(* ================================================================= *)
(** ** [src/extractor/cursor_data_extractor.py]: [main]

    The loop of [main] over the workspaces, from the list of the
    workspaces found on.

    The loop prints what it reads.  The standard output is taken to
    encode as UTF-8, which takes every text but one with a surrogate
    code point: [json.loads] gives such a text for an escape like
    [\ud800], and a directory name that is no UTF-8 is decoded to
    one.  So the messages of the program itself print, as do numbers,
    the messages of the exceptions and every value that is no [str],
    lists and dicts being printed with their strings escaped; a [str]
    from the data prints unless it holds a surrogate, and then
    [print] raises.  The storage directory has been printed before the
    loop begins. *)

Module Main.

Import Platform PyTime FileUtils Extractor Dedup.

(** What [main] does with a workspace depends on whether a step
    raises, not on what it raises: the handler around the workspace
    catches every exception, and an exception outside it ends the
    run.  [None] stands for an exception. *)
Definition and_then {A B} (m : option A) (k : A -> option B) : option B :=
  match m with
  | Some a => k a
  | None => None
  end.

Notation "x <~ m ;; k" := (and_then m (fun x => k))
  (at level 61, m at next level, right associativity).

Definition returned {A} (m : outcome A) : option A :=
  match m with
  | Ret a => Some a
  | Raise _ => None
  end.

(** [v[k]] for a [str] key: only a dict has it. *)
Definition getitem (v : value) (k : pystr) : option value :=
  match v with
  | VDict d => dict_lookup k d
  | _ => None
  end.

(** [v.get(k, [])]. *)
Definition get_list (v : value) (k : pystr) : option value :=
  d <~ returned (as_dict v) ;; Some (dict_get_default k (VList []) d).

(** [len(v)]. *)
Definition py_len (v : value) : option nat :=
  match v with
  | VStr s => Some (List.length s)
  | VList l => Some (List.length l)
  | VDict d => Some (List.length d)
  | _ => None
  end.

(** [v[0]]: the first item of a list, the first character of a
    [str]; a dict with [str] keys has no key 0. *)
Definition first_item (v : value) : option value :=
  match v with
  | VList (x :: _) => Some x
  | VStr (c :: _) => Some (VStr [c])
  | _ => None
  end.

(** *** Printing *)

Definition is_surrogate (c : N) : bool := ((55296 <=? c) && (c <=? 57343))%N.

★ ★ ★

#### Prompt
Copy out, from the listing above, every line that contains the word "printed".

#### Problem solution
    lists and dicts being printed with their strings escaped; a [str]
    [print] raises.  The storage directory has been printed before the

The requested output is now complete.